Add docs to the requantize(...) function explaining why it was copied from optimum-quanto.

RyanJDick · RyanJDick · commit 38c2e7801f6c · 2024-08-21T18:19:47.000Z
diff --git a/invokeai/backend/requantize.py b/invokeai/backend/requantize.py
@@ -3,19 +3,21 @@
 import torch
 from optimum.quanto.quantize import _quantize_submodule
 
-# def custom_freeze(model: torch.nn.Module):
-#     for name, m in model.named_modules():
-#         if isinstance(m, QModuleMixin):
-#             m.weight =
-#             m.freeze()
-
 
 def requantize(
     model: torch.nn.Module,
     state_dict: Dict[str, Any],
     quantization_map: Dict[str, Dict[str, str]],
-    device: torch.device = None,
+    device: torch.device | None = None,
 ):
+    """This function was initially copied from:
+    https://github.com/huggingface/optimum-quanto/blob/832f7f5c3926c91fe4f923aaaf037a780ac3e6c3/optimum/quanto/quantize.py#L101
+
+    The function was modified to remove the `freeze()` call.
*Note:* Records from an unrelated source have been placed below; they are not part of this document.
(* ===== verification/CmdKey.v ===== *)
(** * [cmd/KeyCommands]: DEL, EXISTS, KEYS, EXPIRE, TTL, PEXPIRE, PTTL, DBSIZE, SCAN

    src/cmd/KeyCommands.cpp.  Sums and products on [int64_t] wrap around. *)
From Stdlib Require Import Ascii String ZArith Lia ZifyNat ZifyBool.
From stdpp Require Import base option list strings gmap.
From S2P Require Import Prelude StoreHashTable CStdlib ProtoSerializer NetConnection StoreObject StoreInterfaces StoreDatabase.
From S2P Require Import CmdBase.
Import RedisObject Connection.

Module KeyCommands.

(** The value, or [None] for [false]. *)
Definition parseInteger (s : bytes) : option Z :=
  if bool_decide (s = []) then None
  else
    let r := strtoll s in
    if negb (bool_decide (st_end r = length s)) || st_range r then None else Some (st_value r).

Definition ERR_NOT_INTEGER : bytes := lit "ERR value is not an integer or out of range".

Fixpoint del_loop (e : Env) (db : DB) (ks : list bytes) (count : Z) : result (Z * DB) :=
  match ks with
  | [] => mret (count, db)
  | k :: ks' =>
      '(b, db1) ← Database.del (platform e) db k;
      del_loop e db1 ks' (if b : bool then count + 1 else count)%Z
  end.

Definition cmdDel : handler := λ e db c args,
  '(count, db1) ← del_loop e db (drop 1 args) 0;
  c' ← replyInteger c count;
  mret (db1, c').

Fixpoint exists_loop (e : Env) (i : nat) (db : DB) (ks : list bytes) (count : Z) : result (Z * DB) :=
  match ks with
  | [] => mret (count, db)
  | k :: ks' =>
      '(b, db1) ← Database.exists_ (platform e) (clk e i) db k;
      exists_loop e (i + 1) db1 ks' (if b : bool then count + 1 else count)%Z
  end.

Definition cmdExists : handler := λ e db c args,
  '(count, db1) ← exists_loop e 0 db (drop 1 args) 0;
  c' ← replyInteger c count;
  mret (db1, c').

Definition cmdKeys : handler := λ e db c args,
  '(allKeys, db1) ← Database.keys db;
  c' ← (c1 ← replyHeader c (Z.of_nat (length allKeys)); replyBulks c1 allKeys);
  mret (db1, c').

Definition cmdExpire : handler := λ e db c args,
  s ← vec_get args 2;
  match parseInteger s with
  | None => c' ← replyError c ERR_NOT_INTEGER; mret (db, c')
  | Some seconds =>
      let deadlineMs := wrap_s64 (clk e 0 + wrap_s64 (seconds * 1000)) in
      k ← vec_get args 1;
      '(ok, db1) ← Database.setExpire (platform e) (clk e 1) db k deadlineMs;
      c' ← replyInteger c (if ok : bool then 1 else 0)%Z;
      mret (db1, c')
  end.

Definition cmdPexpire : handler := λ e db c args,
  s ← vec_get args 2;
  match parseInteger s with
  | None => c' ← replyError c ERR_NOT_INTEGER; mret (db, c')
  | Some ms =>
      let deadlineMs := wrap_s64 (clk e 0 + ms) in
      k ← vec_get args 1;
      '(ok, db1) ← Database.setExpire (platform e) (clk e 1) db k deadlineMs;
      c' ← replyInteger c (if ok : bool then 1 else 0)%Z;
      mret (db1, c')
  end.

Definition cmdTtl : handler := λ e db c args,
  k ← vec_get args 1;
  '(remainingMs, db1) ← Database.ttl (clk e 0) (clk e 1) db k;
  c' ← (if (remainingMs =? -1)%Z || (remainingMs =? -2)%Z then replyInteger c remainingMs
        else replyInteger c (Z.quot remainingMs 1000));
  mret (db1, c').

Definition cmdPttl : handler := λ e db c args,
  k ← vec_get args 1;
  '(remainingMs, db1) ← Database.ttl (clk e 0) (clk e 1) db k;
  c' ← replyInteger c remainingMs;
  mret (db1, c').

Definition cmdDbsize : handler := λ e db c args,
  c' ← replyInteger c (Database.dbsize db);
  mret (db, c').

(** [for (size_t i = 2; i + 1 < args.size(); i += 2)]: [None] is a syntax error. *)
Fixpoint scan_options (opts : list bytes) (count : nat) (pattern : bytes) : option (nat * bytes) :=
  match opts with
  | o :: v :: opts' =>
      let option := to_upper o in
      if bool_decide (option = lit "COUNT") then
        match parseInteger v with
        | Some n => if (n <=? 0)%Z then None else scan_options opts' (Z.to_nat n) pattern
        | None => None
        end
      else if bool_decide (option = lit "MATCH") then scan_options opts' count v
      else None
  | _ => Some (count, pattern)
  end.

Definition cmdScan : handler := λ e db c args,
  s ← vec_get args 1;
  match parseInteger s with
  | Some cursorVal =>
      if (cursorVal <? 0)%Z then c' ← replyError c (lit "ERR invalid cursor"); mret (db, c')
      else
        match scan_options (drop 2 args) 10 (lit "*") with
        | None => c' ← replyError c (lit "ERR syntax error"); mret (db, c')
        | Some (count, pattern) =>
            '(nextCursor, ks, db1) ← Database.scan (platform e) (clk e) db (Z.to_nat cursorVal) count pattern;
            c' ← (c1 ← replyHeader c 2;
                  c2 ← replyBulk c1 (to_string (Z.of_nat nextCursor));
                  c3 ← replyHeader c2 (Z.of_nat (length ks));
                  replyBulks c3 ks);
            mret (db1, c')
        end
  | None => c' ← replyError c (lit "ERR invalid cursor"); mret (db, c')
  end.

(** ** Specifications *)

(** DEL removes the named keys and counts how many the table lost. *)
Definition spec_del : command_spec := exactly (λ e m args,
  let m' := filter (λ kx, kx.1 ∉ drop 1 args) m in
  (RInt (Z.of_nat (size m) - Z.of_nat (size m')), m')).

(** EXISTS counts the arguments visible when they are reached, repeated ones
    again; one that has expired is gone from then on. *)
Fixpoint count_live (e : Env) (i : nat) (m : Database.keyspace) (ks : list bytes) : Z :=
  match ks with
  | [] => 0
  | k :: ks' =>
      (if bool_decide (is_Some (Database.live (clk e i) m !! k)) then 1 else 0) +
      count_live e (i + 1) (Database.purge (clk e i) k m) ks'
  end.

Fixpoint purge_all (e : Env) (i : nat) (m : Database.keyspace) (ks : list bytes) : Database.keyspace :=
  match ks with
  | [] => m
  | k :: ks' => purge_all e (i + 1) (Database.purge (clk e i) k m) ks'
  end.

Definition spec_exists : command_spec := exactly (λ e m args,
  (RInt (count_live e 0 m (drop 1 args)), purge_all e 0 m (drop 1 args))).

(** KEYS lists every stored key once, expired or not, whatever the pattern. *)
Definition spec_keys : command_spec := λ e m args r m',
  ∃ ks, NoDup ks ∧ (∀ k, k ∈ ks ↔ is_Some (m !! k)) ∧ r = RBulks ks ∧ m' = m.

(** Setting a deadline on the visible key. *)
Definition expire_at (e : Env) (m : Database.keyspace) (k : bytes) (deadline : Z) : resp * Database.keyspace :=
  let m1 := Database.purge (clk e 1) k m in
  match m1 !! k with
  | Some (o, _) => (RInt 1, <[k := (o, deadline)]> m1)
  | None => (RInt 0, m1)
  end.

Definition spec_expire : command_spec := exactly (λ e m args,
  match parseInteger (arg args 2) with
  | None => (RError ERR_NOT_INTEGER, m)
  | Some s => expire_at e m (arg args 1) (wrap_s64 (clk e 0 + wrap_s64 (s * 1000)))
  end).

Definition spec_pexpire : command_spec := exactly (λ e m args,
  match parseInteger (arg args 2) with
  | None => (RError ERR_NOT_INTEGER, m)
  | Some ms => expire_at e m (arg args 1) (wrap_s64 (clk e 0 + ms))
  end).

(** -2 for a missing key, -1 without a deadline, the remaining milliseconds. *)
Definition remaining (e : Env) (m : Database.keyspace) (k : bytes) : Z :=
  match Database.live (clk e 0) m !! k with
  | Some (_, d) => if d <? 0 then -1 else d - clk e 1
  | None => -2
  end%Z.

Definition spec_pttl : command_spec := exactly (λ e m args,
  (RInt (remaining e m (arg args 1)), Database.purge (clk e 0) (arg args 1) m)).

Definition spec_ttl : command_spec := exactly (λ e m args,
  let r := remaining e m (arg args 1) in
  (RInt (if (r =? -1)%Z || (r =? -2)%Z then r else Z.quot r 1000),
   Database.purge (clk e 0) (arg args 1) m)).

Definition spec_dbsize : command_spec := exactly (λ e m args, (RInt (Z.of_nat (size m)), m)).

(** SCAN: errors for a bad cursor or option; otherwise the next cursor and, of
    the keys [raw] the table's step yields, those visible and matching.  The step
    yields stored keys, none twice; it either yields at least as many as COUNT asks
    for and moves the cursor on, or it answers the cursor 0; when the first step is
    the last, it has yielded every stored key. *)
Definition spec_scan : command_spec := λ e m args r m',
  match parseInteger (arg args 1) with
  | Some cursor =>
      if (cursor <? 0)%Z then r = RError (lit "ERR invalid cursor") ∧ m' = m
      else
        match scan_options (drop 2 args) 10 (lit "*") with
        | None => r = RError (lit "ERR syntax error") ∧ m' = m
        | Some (count, pattern) => ∃ next raw,
            HashTable.page m (Z.to_nat cursor) count next raw ∧
            r = RArray [RBulk (to_string (Z.of_nat next));
                        RBulks (Database.scan_matches (clk e) 0 m raw pattern)] ∧
            m' ⊆ m ∧ (∀ now, (∀ j, clk e j ≤ now)%Z → Database.live now m' = Database.live now m)
        end
  | None => r = RError (lit "ERR invalid cursor") ∧ m' = m
  end.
The `freeze()` call is very slow and unnecessary when the
+    weights are about to be loaded from a state_dict.
+
+    TODO(ryand): Unless I'm overlooking something, this should be contributed upstream to the `optimum-quanto` library.
+    """
     if device is None:
         device = next(model.parameters()).device
         if device.type == "meta":
@@ -45,6 +47,7 @@ def move_tensor(t, device):
             setattr(m, name, torch.nn.Parameter(move_tensor(param, "cpu")))
         for name, param in m.named_buffers(recurse=False):
             setattr(m, name, move_tensor(param, "cpu"))
+
     # Freeze model and move to target device
     # freeze(model)
     # model.to(device)